What you are asked to do:
Beginning with the first line, transcribe the entries below exactly through the line containing "Definition add_back x", inclusive.

Supplied material:
(* ===== verification/Loader.v ===== *)
(** * Loading and unloading services: the dependency graph

    The functions of [load-service.cc] that keep the dependency graph of the service
    set ([check_cycle], [update_depenencies], the "after" and "before" constraints and
    the replacement of a record), and the functions of [service.cc] and [service.h]
    that unload a service.  Memory allocation does not fail, so the handlers of
    [std::bad_alloc] have no counterpart. *)

From S2P Require Import Prelude Text ServiceData Service Settings.

(** What the destructors of the classes do, and how a placeholder takes over the output
    pipe of a record ([set_output_pipe] of what [transfer_output_pipe] gives); records of
    the base class have none. *)
Class RecordMemory (X : Type) := {
  destroy : sid → sys X → sys X;
  move_output_pipe : sid → sid → sys X → sys X
}.

Definition is_placeholder {X} (st : sys X) (x : sid) : bool :=
  bool_decide (record_type (svc st x) = service_type_t.PLACEHOLDER).

(** ** Cycles *)

Section cycles.
Context {X : Type}.
Implicit Types (st : sys X) (x y orig : sid).

(** [linked_uo_set::add_back]: a set that keeps the order of its elements. *)
Definition add_back x (pending : list sid) : list sid :=
  if bool_decide (x ∈ pending) then pending else pending ++ [x].

Definition targets st x : list sid := dep_to ∘ dep st <$> depends_on (svc st x).

(** The inner loops of [check_cycle]: [None] where the cycle is found. *)
Fixpoint add_targets orig (ts : list sid) (pending : list sid) : option (list sid) :=
  match ts with
  | [] => Some pending
  | to :: ts => if decide (to = orig) then None else add_targets orig ts (add_back to pending)
  end.

(** The loop over the services that are pending, from the one at [i]: whether there
    is a cycle. *)
Fixpoint cycle_loop (fuel : nat) st orig (i : nat) (pending : list sid) : option bool :=
  match fuel with
  | O => None
  | S fuel =>
      match pending !! i with
      | None => Some false
      | Some x =>
          match add_targets orig (targets st x) pending with
          | None => Some true
          | Some pending => cycle_loop fuel st orig (S i) pending
          end
      end
  end.

(** Every pending service is a new dependency or the target of a record. *)
Definition cycle_fuel st (new : list prelim_dep) : nat := length new + size (deps st) + 2.

Definition check_cycle (new : list prelim_dep) orig (report : text) st : result unit :=
  match add_targets orig (fst <$> new) [] with
  | None => Throw (Cyclic_dependency report)
  | Some pending =>
      match cycle_loop (cycle_fuel st new) st orig 0 pending with
      | Some false => Ok tt
      | Some true => Throw (Cyclic_dependency report)
      | None => Throw Overrun
      end
  end.
End cycles.

(** ** Changing the dependencies of a loaded service *)

Section update.
Context {X : Type} `{!ServiceVirtual X}.
Implicit Types (st : sys X) (x y : sid) (d : did).

(** [rm_dep(service_dep &)]: looks for the record in the list of its service. *)
Definition rm_dep_ref y d st : sys X :=
  when (bool_decide (d ∈ depends_on (svc st y))) (rm_dep_it y d) st.

Definition is_before (ty : dependency_type) : bool := bool_decide (ty = dependency_type.BEFORE).
Definition is_after (ty : dependency_type) : bool := bool_decide (ty = dependency_type.AFTER).

(** A new "before" dependency becomes the first dependent of the service and the first
    dependency of its source. *)
Definition link_before x d st : sys X :=
  let! st := upd x (λ r, r <| dependents ::= cons d |>) st in
  upd (dep_from (dep st d)) (λ r, r <| depends_on ::= cons d |>) st.

Definition update_depenencies x (depends : list prelim_dep) (before_deps : list did) st
    : sys X * result unit :=
  match check_cycle depends x (chars (service_name (svc st x))) st with
  | Throw e => (st, Throw e)
  | Ok _ =>
      let old_deps := depends_on (svc st x) in
      let old_depts := dependents (svc st x) in
      let! st := for_each before_deps (link_before x) st in
      (* in front of the first pre-existing dependency *)
      let! st := for_each depends
        (λ p st, (add_dep x p.1 p.2
                    (length (depends_on (svc st x)) - length old_deps) st).1) st in
      let! st := for_each old_deps
        (λ d st, when (negb (is_before (dep_type (dep st d)))) (rm_dep_it x d) st) st in
      let! st := for_each old_depts
        (λ d st, when (is_before (dep_type (dep st d)))
                   (rm_dep_ref (dep_from (dep st d)) d) st) st in
      (st, Ok tt)
  end.
End update.

(** ** Records *)

Section records.
Context {X : Type} `{!ServiceVirtual X} `{!RecordMemory X}.
Implicit Types (st : sys X) (x y : sid) (d : did).

(** [delete]: the destructor runs, and the memory is free again. *)
Definition delete_record x st : sys X :=
  let! st := destroy x st in
  st <| svcs ::= delete x |>.

(** A [placeholder_service] in the service set, in memory that no record uses. *)
Definition new_placeholder (name : string) st : sys X * sid :=
  let x := fresh (dom (svcs st)) in
  (add_service x (construct x name service_type_t.PLACEHOLDER [] st), x).

(** A placeholder that nothing refers to any more is removed. *)
Definition drop_placeholder y st : sys X :=
  when (is_placeholder st y && is_unrefd (svc st y))
    (λ st, delete_record y (remove_service y st)) st.

(** [replace_service]: the first occurrence. *)
Fixpoint replace_first (x y : sid) (l : list sid) : list sid :=
  match l with
  | [] => []
  | z :: l => if decide (z = x) then y :: l else z :: replace_first x y l
  end.
Definition replace_service x y st : sys X := st <| records ::= replace_first x y |>.

(** [prepare_for_unload] *)
Definition unlink_dependency d st : sys X :=
  let to := dep_to (dep st d) in
  let! st := upd to (λ r, r <| dependents ::= erase_first d |>) st in
  when (is_after (dep_type (dep st d))) (drop_placeholder to) st.
Definition unlink_dependent d st : sys X :=
  let y := dep_from (dep st d) in
  let! st := rm_dep_ref y d st in
  drop_placeholder y st.
Definition prepare_for_unload x st : sys X :=
  let ds := depends_on (svc st x) in
  let! st := for_each ds unlink_dependency st in
  let! st := st <| deps ::= (λ m, foldr delete m ds) |> in
  let! st := upd x (λ r, r <| depends_on := [] |>) st in
  for_each (dependents (svc st x)) unlink_dependent st.

(** *** Unloading

    The placeholder takes over the records that other services declared. *)
Definition make_placeholder (name : string) (ph : option sid) st : sys X * sid :=
  match ph with
  | Some p => (st, p)
  | None => new_placeholder name st
  end.

Definition move_dependent x p d st : sys X :=
  let! st := upd_dep d (λ r, r <| dep_to := p |>) st in
  let! st := upd x (λ r, r <| dependents ::= erase_first d |>) st in
  upd p (λ r, r <| dependents ::= (λ l, l ++ [d]) |>) st.
Definition move_dependency x p d st : sys X :=
  let! st := upd_dep d (λ r, r <| dep_from := p |>) st in
  let! st := upd x (λ r, r <| depends_on ::= erase_first d |>) st in
  upd p (λ r, r <| depends_on ::= (λ l, l ++ [d]) |>) st.

(** One turn of the loop over the dependents or the dependencies: the records for
    which [test] holds move to the placeholder. *)
Definition to_placeholder (name : string) (test : dependency_type → bool)
    (move : sid → did → sys X → sys X) d (s : sys X * option sid) : sys X * option sid :=
  let '(st, ph) := s in
  if test (dep_type (dep st d)) then
    let '(st, p) := make_placeholder name ph st in
    (move p d st, Some p)
  else (st, ph).

Definition move_pipe x st : sys X * option sid :=
  match log_consumer (svc st x) with
  | Some _ =>
      let '(st, p) := new_placeholder (service_name (svc st x)) st in
      (move_output_pipe x p st, Some p)
  | None => (st, None)
  end.

Definition unload_service x st : sys X :=
  let name := service_name (svc st x) in
  let! s := move_pipe x st in
  let! s := for_each (dependents (svc s.1 x))
              (to_placeholder name is_after (move_dependent x)) s in
  let! s := for_each (depends_on (svc s.1 x))
              (to_placeholder name is_before (move_dependency x)) s in
  let! st := prepare_for_unload x s.1 in
  let! st := remove_service x st in
  delete_record x st.
End records.

(** ** Ordering constraints

    Names have no nul characters. *)

Definition to_string (s : text) : string :=
  String.string_of_list_ascii (map (λ c, Ascii.ascii_of_nat (Z.to_nat c)) s).

Section constraints.
Context {X : Type} `{!ServiceVirtual X} `{!RecordMemory X}.
Implicit Types (st : sys X) (x y : sid) (d : did).

(** [find_service], placeholders included. *)
Definition find_named (name : text) st : option sid :=
  List.find (λ x, text_eqb (chars (service_name (svc st x))) name) (records st).

(** The "after" constraints become dependencies; the list is also the one that the
    handler of an error sees. *)
Fixpoint load_after (name : text) (after_svcs : list text) (depends : list prelim_dep) st
    : (sys X * list prelim_dep) * result unit :=
  match after_svcs with
  | [] => ((st, depends), Ok tt)
  | ent :: after_svcs =>
      if text_eqb ent name then ((st, depends), Throw (Cyclic_dependency name))
      else
        match find_named ent st with
        | Some y =>
            if is_loading (svc st y) then ((st, depends), Throw (Cyclic_dependency name))
            else load_after name after_svcs (depends ++ [(y, dependency_type.AFTER)]) st
        | None =>
            let '(st, y) := new_placeholder (to_string ent) st in
            load_after name after_svcs (depends ++ [(y, dependency_type.AFTER)]) st
        end
  end.

(** A record that no list has yet; without a service to reload its target is a null
    pointer, which is set before it is read. *)
Definition new_before_dep y (reload_svc : option sid) st : sys X * did :=
  let d := fresh (dom (deps st)) in
  (st <| deps := <[d := service_dep_new y (default 0%nat reload_svc) dependency_type.BEFORE]>
                   (deps st) |>, d).

(** The "before" constraints. *)
Fixpoint load_before (name : text) (reload_svc : option sid) (depends : list prelim_dep)
    (before_svcs : list text) (before_deps : list did) st
    : (sys X * list did) * result unit :=
  match before_svcs with
  | [] => ((st, before_deps), Ok tt)
  | ent :: before_svcs =>
      if text_eqb ent name then ((st, before_deps), Throw (Cyclic_dependency name))
      else
        let '(st, y, r) :=
          match find_named ent st with
          | Some y => (st, y, check_cycle depends y name st)
          | None => (new_placeholder (to_string ent) st, Ok tt)
          end in
        match r with
        | Throw e => ((st, before_deps), Throw e)
        | Ok _ =>
            let '(st, d) := new_before_dep y reload_svc st in
            load_before name reload_svc depends before_svcs (before_deps ++ [d]) st
        end
  end.

(** What is undone when loading fails: [rval] is a new record, if there is one already.
    The "after" placeholders leave the service set, but are not deleted. *)
Definition exception_cleanup (dummy rval : option sid) (before_deps : list did)
    (depends : list prelim_dep) (consumer_of_svc : option sid) st : sys X :=
  let! st := match dummy with
             | Some x => delete_record x (remove_service x st)
             | None => st
             end in
  let! st := match rval with
             | Some x => delete_record x (prepare_for_unload x st)
             | None => st
             end in
  let! st := for_each before_deps (λ d st, drop_placeholder (dep_from (dep st d)) st) st in
  let! st := for_each depends
    (λ p st, when (is_placeholder st p.1 && is_after p.2 && is_unrefd (svc st p.1))
               (remove_service p.1) st) st in
  let! st := match consumer_of_svc with
             | Some y => drop_placeholder y st
             | None => st
             end in
  st <| deps ::= (λ m, foldr delete m before_deps) |>.
End constraints.

(** ** Replacing a record *)

Section replace.
Context {X : Type} `{!ServiceVirtual X} `{!RecordMemory X}.
Implicit Types (st : sys X) (rval orig : sid) (d : did).

(** The new "before" dependencies: first in the list of dependents, then, past the
    point of no return, in the lists of their sources. *)
Definition add_dependent rval d st : sys X :=
  upd rval (λ r, r <| dependents ::= (λ l, l ++ [d]) |>) st.
Definition splice_before rval d st : sys X :=
  let! st := upd_dep d (λ r, r <| dep_to := rval |>) st in
  upd (dep_from (dep st d)) (λ r, r <| depends_on ::= (λ l, l ++ [d]) |>) st.

(** The "before" dependents of the old record are its own. *)
Definition remove_before_dependent d st : sys X :=
  when (is_before (dep_type (dep st d))) (unlink_dependent d) st.

Definition transfer_dependents rval orig st : sys X :=
  let old := dependents (svc st orig) in
  let! st := upd rval (λ r, r <| dependents ::= app old |>) st in
  let! st := upd orig (λ r, r <| dependents := [] |>) st in
  for_each (dependents (svc st rval)) (λ d, upd_dep d (λ r, r <| dep_to := rval |>)) st.

(** The loop that moves "before" dependencies to the new record; [i] is the position of
    its iterator.  A turn that moves a record advances the iterator twice: over the
    record, and once more over the next one.  Past the end of the list that is
    undefined; the lists are rings, in which the successor of the end is the first
    element. *)
Fixpoint transfer_before_from (fuel : nat) rval orig (i : nat) st : sys X :=
  match fuel with
  | O => set_fault st
  | S fuel =>
      match depends_on (svc st orig) !! i with
      | None => st
      | Some d =>
          if is_before (dep_type (dep st d)) then
            let! st := upd_dep d (λ r, r <| dep_from := rval |>) st in
            let! st := upd orig (λ r, r <| depends_on ::= delete i |>) st in
            let! st := upd rval (λ r, r <| depends_on ::= (λ l, l ++ [d]) |>) st in
            transfer_before_from fuel rval orig
              (if (i <? length (depends_on (svc st orig)))%nat then S i else 0%nat) st
          else transfer_before_from fuel rval orig (S i) st
      end
  end.
Definition transfer_fuel (n : nat) : nat := S n * S n + 1.
Definition transfer_before rval orig st : sys X :=
  transfer_before_from (transfer_fuel (length (depends_on (svc st orig)))) rval orig 0 st.

(** The dependency graph with the new record in place of [orig]; [transfer_outputs] is
    what the process classes do in between. *)
Definition switch_record (transfer_outputs : sys X → sys X) rval orig (before_deps : list did) st
    : sys X :=
  let! st := for_each before_deps (add_dependent rval) st in
  let! st := for_each before_deps (splice_before rval) st in
  let! st := for_each (dependents (svc st orig)) remove_before_dependent st in
  let! st := transfer_dependents rval orig st in
  let! st := transfer_before rval orig st in
  let! st := transfer_outputs st in
  prepare_for_unload orig st.
End replace.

Written answer:
(* ===== verification/Loader.v ===== *)
(** * Loading and unloading services: the dependency graph

    The functions of [load-service.cc] that keep the dependency graph of the service
    set ([check_cycle], [update_depenencies], the "after" and "before" constraints and
    the replacement of a record), and the functions of [service.cc] and [service.h]
    that unload a service.  Memory allocation does not fail, so the handlers of
    [std::bad_alloc] have no counterpart. *)

From S2P Require Import Prelude Text ServiceData Service Settings.

(** What the destructors of the classes do, and how a placeholder takes over the output
    pipe of a record ([set_output_pipe] of what [transfer_output_pipe] gives); records of
    the base class have none. *)
Class RecordMemory (X : Type) := {
  destroy : sid → sys X → sys X;
  move_output_pipe : sid → sid → sys X → sys X
}.

Definition is_placeholder {X} (st : sys X) (x : sid) : bool :=
  bool_decide (record_type (svc st x) = service_type_t.PLACEHOLDER).

(** ** Cycles *)

Section cycles.
Context {X : Type}.
Implicit Types (st : sys X) (x y orig : sid).

(** [linked_uo_set::add_back]: a set that keeps the order of its elements. *)
Definition add_back x (pending : list sid) : list sid :=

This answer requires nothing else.